>>>

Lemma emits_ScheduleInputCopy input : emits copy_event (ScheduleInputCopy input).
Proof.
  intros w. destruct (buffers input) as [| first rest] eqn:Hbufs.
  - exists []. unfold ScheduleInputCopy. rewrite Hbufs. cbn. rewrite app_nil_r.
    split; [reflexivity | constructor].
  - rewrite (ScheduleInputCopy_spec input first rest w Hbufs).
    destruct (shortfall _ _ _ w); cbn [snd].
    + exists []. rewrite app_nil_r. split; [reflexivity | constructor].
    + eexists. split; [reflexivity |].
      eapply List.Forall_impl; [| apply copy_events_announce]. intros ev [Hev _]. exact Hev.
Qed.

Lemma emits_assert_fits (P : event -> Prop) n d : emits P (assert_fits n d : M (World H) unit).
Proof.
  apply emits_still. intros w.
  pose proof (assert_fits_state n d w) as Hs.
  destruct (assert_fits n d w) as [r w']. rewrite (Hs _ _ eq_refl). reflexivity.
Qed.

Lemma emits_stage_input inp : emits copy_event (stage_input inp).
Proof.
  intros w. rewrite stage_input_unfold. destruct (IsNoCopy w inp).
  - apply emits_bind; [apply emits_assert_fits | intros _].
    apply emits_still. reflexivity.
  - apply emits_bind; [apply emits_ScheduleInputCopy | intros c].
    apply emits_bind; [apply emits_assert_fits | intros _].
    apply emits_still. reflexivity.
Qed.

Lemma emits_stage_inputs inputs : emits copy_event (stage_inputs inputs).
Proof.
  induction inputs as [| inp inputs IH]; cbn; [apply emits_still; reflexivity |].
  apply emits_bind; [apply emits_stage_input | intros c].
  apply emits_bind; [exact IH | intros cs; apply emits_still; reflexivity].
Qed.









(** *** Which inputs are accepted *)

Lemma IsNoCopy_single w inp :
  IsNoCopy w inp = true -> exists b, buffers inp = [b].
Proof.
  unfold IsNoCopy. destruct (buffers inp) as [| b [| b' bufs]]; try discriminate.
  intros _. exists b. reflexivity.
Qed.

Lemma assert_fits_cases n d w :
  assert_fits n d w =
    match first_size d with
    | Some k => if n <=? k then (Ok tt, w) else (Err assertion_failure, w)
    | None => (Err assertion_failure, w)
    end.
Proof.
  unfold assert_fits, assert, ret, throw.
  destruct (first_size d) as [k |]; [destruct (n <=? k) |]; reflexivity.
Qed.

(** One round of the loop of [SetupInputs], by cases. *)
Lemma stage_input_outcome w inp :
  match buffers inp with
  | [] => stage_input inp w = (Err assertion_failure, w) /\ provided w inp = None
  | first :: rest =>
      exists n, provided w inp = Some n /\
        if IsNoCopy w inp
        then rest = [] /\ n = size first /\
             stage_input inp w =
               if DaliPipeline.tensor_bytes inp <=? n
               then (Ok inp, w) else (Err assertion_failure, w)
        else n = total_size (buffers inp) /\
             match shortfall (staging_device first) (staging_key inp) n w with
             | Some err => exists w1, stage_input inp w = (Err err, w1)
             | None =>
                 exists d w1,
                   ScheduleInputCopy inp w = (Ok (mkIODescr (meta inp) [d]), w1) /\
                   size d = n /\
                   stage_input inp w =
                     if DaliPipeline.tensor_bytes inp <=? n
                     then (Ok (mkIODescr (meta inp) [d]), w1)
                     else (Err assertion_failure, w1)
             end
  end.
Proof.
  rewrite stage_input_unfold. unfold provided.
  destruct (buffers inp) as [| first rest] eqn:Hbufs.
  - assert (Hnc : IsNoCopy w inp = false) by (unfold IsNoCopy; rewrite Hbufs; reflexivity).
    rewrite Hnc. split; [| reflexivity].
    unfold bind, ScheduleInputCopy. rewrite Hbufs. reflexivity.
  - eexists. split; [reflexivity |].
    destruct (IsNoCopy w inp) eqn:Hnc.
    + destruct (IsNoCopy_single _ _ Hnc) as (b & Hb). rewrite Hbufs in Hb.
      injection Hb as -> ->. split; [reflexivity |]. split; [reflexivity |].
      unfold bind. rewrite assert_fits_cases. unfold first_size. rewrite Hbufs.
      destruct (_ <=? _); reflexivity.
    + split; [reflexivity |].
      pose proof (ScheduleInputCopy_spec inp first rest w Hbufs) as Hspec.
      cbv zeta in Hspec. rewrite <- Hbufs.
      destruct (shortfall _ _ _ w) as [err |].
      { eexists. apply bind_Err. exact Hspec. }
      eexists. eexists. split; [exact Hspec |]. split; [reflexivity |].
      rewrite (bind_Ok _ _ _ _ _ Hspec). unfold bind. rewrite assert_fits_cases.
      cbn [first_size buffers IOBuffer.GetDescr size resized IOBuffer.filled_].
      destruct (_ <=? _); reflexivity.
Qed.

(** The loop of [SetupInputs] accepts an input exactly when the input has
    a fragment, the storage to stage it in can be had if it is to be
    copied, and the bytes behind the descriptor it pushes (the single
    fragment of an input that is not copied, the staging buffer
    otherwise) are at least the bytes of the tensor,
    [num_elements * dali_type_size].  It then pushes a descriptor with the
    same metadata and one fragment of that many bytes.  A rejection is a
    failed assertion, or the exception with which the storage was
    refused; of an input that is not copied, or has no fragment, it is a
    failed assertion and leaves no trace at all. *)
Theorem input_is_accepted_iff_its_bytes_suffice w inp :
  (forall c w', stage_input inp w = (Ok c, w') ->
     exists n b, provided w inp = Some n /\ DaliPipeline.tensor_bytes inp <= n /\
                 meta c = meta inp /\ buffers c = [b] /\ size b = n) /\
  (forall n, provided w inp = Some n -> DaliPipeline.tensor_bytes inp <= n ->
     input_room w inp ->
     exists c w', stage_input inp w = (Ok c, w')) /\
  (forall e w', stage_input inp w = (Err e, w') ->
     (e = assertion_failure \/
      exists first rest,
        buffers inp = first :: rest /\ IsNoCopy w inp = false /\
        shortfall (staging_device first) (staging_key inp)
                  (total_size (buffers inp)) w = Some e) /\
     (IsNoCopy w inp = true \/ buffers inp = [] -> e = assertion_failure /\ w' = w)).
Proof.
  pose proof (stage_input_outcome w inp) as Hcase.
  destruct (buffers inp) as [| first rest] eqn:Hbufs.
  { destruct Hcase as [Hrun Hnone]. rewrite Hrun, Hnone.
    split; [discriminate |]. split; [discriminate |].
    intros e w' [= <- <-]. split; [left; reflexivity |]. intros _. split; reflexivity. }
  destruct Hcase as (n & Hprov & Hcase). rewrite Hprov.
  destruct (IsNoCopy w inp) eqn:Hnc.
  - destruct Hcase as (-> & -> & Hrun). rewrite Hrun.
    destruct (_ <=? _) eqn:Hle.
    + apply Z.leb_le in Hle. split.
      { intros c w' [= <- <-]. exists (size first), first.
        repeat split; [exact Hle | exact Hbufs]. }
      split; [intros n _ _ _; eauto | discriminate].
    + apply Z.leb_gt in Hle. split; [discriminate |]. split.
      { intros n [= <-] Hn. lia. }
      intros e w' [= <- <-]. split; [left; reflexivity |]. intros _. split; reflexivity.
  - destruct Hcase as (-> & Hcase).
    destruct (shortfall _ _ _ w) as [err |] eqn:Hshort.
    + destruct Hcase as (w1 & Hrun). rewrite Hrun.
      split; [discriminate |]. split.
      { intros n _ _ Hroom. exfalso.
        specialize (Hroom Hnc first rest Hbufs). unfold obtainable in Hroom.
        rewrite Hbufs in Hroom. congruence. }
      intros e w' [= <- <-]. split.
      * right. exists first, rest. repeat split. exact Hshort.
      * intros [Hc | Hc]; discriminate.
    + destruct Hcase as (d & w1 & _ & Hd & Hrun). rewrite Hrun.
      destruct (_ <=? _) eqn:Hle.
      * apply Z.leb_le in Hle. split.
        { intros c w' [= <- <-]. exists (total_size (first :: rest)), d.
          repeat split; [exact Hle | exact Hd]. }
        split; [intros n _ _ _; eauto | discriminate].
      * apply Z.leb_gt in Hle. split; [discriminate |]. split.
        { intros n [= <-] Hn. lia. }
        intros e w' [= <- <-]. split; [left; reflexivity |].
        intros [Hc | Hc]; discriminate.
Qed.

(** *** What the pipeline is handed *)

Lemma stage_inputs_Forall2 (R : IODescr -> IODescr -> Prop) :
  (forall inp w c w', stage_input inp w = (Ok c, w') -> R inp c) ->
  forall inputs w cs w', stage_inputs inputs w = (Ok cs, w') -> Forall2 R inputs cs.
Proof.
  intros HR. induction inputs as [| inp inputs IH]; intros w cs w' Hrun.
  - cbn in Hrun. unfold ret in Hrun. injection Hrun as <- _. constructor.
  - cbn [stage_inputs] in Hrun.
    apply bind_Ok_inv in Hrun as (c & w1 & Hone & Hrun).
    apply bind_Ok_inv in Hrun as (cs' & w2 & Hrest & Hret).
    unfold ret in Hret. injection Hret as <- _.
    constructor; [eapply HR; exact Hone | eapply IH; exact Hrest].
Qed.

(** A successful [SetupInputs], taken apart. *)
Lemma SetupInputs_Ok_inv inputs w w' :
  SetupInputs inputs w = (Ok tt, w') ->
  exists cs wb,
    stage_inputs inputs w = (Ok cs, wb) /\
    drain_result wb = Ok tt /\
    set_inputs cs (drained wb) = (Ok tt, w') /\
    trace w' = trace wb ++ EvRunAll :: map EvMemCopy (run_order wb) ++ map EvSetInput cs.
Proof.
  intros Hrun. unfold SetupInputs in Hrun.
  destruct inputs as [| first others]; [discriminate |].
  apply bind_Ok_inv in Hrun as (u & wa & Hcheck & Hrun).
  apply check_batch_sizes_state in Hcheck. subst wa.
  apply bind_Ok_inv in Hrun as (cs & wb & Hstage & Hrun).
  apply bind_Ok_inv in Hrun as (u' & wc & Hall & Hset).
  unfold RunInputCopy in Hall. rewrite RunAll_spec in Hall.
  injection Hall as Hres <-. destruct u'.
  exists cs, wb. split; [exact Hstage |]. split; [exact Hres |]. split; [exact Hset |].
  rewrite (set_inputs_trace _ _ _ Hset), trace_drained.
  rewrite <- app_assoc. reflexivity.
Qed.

<<<

**Directions**
Search the material above for the string "Hroom". Show every line that holds it.

**Response to the exercise**
      { intros n _ _ Hroom. exfalso.
        specialize (Hroom Hnc first rest Hbufs). unfold obtainable in Hroom.
        rewrite Hbufs in Hroom. congruence. }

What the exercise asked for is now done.